**DESCRIPTION OF THE TASK**
Where a line contains the word "destruct", copy that line from the records below.

**AVAILABLE RECORDS**

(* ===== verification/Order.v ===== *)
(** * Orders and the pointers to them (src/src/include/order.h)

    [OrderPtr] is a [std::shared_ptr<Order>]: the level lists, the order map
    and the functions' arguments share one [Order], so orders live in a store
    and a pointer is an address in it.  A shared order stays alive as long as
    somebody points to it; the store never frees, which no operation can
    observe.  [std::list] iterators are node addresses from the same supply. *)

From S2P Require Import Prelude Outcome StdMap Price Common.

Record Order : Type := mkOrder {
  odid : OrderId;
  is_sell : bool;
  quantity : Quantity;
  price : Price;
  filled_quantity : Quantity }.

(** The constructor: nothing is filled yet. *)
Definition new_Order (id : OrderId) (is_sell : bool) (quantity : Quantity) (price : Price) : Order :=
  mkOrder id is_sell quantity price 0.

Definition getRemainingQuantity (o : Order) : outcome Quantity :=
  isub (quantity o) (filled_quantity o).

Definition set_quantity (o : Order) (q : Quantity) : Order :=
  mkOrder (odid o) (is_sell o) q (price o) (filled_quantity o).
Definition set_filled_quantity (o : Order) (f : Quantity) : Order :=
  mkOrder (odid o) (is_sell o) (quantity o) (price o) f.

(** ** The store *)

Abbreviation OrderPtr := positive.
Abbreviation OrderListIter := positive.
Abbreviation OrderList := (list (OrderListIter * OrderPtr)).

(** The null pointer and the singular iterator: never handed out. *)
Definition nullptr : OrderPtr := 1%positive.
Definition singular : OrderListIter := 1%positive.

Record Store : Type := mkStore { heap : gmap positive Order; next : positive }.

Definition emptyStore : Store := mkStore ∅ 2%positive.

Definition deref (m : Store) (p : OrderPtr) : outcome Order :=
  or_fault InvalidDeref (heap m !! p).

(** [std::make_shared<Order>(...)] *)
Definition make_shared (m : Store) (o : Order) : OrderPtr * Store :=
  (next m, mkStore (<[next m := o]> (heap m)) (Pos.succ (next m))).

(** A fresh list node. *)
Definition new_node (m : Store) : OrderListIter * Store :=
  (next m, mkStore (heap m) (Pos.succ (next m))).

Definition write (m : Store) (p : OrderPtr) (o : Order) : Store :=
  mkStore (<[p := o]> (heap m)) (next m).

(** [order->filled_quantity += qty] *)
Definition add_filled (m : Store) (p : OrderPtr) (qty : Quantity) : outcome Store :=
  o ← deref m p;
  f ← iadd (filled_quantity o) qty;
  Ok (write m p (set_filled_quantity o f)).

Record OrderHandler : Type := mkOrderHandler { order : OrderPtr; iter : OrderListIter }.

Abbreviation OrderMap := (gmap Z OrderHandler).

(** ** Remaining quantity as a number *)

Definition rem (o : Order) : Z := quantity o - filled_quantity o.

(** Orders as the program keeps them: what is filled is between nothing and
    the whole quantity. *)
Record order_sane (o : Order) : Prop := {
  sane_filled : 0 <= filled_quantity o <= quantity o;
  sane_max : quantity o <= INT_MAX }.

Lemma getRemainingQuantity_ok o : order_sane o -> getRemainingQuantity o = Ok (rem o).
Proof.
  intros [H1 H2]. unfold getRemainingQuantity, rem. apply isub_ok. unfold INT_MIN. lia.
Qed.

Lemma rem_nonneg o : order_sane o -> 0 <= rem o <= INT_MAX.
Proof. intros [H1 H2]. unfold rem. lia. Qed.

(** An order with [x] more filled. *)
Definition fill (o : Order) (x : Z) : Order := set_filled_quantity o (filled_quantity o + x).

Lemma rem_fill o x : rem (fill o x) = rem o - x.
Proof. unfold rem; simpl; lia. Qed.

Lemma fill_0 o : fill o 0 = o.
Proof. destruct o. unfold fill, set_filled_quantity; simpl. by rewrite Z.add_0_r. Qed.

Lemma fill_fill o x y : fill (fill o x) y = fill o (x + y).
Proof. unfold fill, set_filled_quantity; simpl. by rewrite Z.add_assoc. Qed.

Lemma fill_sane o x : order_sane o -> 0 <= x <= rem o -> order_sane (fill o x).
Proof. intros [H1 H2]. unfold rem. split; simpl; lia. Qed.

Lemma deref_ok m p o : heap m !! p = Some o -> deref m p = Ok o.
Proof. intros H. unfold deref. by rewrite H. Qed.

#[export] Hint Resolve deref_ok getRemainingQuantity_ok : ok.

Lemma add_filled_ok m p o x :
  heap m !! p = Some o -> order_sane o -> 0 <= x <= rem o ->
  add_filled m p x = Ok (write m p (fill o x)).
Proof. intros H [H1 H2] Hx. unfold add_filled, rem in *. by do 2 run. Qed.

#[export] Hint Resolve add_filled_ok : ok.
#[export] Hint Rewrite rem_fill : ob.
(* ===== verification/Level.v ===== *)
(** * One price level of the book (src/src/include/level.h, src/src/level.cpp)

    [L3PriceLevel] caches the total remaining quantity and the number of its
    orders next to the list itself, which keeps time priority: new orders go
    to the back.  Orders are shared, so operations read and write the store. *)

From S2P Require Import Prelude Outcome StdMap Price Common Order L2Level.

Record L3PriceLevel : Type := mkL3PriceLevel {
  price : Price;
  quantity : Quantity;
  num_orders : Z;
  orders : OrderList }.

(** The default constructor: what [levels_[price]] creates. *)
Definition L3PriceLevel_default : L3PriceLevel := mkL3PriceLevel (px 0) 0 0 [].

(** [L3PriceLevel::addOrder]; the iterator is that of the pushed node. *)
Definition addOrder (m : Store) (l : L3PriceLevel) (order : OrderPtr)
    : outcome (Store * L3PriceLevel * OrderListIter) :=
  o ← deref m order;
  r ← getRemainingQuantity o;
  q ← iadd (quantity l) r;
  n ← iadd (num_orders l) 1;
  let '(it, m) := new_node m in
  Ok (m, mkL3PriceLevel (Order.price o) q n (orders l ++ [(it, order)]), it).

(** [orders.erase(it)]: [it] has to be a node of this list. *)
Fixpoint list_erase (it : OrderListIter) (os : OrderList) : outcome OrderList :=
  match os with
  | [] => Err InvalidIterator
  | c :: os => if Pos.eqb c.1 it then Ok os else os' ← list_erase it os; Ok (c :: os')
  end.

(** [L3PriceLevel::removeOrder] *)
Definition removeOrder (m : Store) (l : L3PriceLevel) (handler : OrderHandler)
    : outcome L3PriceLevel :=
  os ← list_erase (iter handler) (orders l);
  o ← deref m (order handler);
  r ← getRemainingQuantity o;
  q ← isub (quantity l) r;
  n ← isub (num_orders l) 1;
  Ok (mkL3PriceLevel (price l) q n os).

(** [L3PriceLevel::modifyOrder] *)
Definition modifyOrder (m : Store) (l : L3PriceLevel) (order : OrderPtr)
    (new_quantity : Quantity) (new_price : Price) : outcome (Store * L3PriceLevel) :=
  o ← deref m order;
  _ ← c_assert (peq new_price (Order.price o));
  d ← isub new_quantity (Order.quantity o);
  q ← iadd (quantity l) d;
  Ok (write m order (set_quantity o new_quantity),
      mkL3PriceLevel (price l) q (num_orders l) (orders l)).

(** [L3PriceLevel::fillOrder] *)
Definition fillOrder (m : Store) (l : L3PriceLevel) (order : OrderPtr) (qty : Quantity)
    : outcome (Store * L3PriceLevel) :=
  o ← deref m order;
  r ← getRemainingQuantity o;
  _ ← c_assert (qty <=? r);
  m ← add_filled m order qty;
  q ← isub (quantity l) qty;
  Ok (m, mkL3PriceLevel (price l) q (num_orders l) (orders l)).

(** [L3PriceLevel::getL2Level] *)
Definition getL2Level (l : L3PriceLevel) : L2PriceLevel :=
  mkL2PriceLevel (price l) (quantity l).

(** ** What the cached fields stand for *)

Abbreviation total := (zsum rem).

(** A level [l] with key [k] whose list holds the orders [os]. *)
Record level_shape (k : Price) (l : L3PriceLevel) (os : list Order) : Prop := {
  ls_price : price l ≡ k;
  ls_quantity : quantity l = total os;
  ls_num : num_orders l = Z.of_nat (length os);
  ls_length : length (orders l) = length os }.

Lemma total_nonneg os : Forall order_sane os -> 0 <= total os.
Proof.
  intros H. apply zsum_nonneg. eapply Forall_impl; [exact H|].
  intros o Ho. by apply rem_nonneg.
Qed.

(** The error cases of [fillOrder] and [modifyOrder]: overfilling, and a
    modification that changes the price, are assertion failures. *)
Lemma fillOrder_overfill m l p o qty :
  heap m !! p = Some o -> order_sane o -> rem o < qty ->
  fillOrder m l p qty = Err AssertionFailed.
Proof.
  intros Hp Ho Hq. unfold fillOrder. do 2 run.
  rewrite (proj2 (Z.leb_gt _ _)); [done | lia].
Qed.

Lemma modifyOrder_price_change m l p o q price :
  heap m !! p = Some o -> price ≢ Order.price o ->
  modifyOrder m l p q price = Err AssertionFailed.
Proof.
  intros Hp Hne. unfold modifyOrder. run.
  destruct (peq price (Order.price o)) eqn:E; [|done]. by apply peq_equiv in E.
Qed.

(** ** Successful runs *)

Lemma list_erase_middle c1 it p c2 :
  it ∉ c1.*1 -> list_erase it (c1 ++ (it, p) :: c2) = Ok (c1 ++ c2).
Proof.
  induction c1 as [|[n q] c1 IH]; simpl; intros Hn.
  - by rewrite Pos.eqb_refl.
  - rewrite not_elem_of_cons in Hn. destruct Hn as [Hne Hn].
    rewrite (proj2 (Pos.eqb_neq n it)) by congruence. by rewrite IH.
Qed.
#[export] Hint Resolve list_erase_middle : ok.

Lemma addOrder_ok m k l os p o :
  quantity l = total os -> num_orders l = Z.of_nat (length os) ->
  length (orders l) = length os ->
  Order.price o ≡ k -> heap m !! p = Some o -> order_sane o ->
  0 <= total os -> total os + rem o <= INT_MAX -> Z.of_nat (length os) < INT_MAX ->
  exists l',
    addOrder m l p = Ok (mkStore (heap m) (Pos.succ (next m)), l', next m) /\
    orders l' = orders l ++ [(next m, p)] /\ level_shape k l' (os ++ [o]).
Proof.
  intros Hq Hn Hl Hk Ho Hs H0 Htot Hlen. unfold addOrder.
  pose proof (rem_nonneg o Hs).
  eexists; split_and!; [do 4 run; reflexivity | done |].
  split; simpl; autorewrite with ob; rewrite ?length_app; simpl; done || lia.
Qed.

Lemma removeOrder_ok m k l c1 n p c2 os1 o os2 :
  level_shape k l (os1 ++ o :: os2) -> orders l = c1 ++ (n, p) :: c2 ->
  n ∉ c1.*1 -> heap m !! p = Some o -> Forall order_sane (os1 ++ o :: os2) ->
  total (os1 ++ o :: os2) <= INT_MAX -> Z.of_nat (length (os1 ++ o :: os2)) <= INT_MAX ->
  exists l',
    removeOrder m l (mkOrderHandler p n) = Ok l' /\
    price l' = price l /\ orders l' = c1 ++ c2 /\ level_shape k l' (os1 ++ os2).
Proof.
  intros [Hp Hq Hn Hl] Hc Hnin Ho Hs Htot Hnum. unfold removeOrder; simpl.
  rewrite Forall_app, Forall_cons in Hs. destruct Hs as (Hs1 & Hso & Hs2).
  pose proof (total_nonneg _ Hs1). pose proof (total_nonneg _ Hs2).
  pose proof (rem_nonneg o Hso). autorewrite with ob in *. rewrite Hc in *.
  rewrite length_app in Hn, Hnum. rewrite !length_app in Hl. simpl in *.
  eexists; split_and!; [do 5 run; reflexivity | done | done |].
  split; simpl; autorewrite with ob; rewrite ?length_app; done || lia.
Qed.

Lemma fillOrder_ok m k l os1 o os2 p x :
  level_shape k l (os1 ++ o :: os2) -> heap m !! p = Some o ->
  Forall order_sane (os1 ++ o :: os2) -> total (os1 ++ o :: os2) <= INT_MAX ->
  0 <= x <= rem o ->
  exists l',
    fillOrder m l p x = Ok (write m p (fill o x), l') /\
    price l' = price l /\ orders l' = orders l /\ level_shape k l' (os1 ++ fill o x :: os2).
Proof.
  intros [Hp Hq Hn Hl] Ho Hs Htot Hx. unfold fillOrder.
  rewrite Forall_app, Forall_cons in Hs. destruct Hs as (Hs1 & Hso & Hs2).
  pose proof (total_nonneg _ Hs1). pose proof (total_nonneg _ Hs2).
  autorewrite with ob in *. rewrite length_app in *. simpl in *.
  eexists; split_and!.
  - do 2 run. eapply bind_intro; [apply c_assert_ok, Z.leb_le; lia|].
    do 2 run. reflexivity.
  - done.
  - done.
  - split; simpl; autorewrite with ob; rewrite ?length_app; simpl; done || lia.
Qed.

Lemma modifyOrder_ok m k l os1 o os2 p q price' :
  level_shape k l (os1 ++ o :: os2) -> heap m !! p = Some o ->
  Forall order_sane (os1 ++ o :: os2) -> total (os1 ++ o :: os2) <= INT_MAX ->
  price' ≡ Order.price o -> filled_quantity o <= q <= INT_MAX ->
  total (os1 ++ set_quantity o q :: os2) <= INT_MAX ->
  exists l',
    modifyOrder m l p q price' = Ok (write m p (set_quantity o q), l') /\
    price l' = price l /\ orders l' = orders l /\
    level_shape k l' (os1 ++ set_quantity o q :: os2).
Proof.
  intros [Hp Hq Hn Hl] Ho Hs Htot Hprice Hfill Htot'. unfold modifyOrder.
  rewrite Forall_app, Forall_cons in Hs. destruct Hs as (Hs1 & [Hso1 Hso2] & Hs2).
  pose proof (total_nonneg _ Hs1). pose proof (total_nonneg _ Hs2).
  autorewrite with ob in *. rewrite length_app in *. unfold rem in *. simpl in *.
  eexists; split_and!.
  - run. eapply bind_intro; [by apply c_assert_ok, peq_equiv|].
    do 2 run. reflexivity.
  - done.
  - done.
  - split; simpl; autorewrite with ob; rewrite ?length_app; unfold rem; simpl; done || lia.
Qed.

**WORKED SOLUTION**
Proof. destruct o. unfold fill, set_filled_quantity; simpl. by rewrite Z.add_0_r. Qed.
  destruct (peq price (Order.price o)) eqn:E; [|done]. by apply peq_equiv in E.
  - rewrite not_elem_of_cons in Hn. destruct Hn as [Hne Hn].
  rewrite Forall_app, Forall_cons in Hs. destruct Hs as (Hs1 & Hso & Hs2).
  rewrite Forall_app, Forall_cons in Hs. destruct Hs as (Hs1 & Hso & Hs2).
  rewrite Forall_app, Forall_cons in Hs. destruct Hs as (Hs1 & [Hso1 Hso2] & Hs2).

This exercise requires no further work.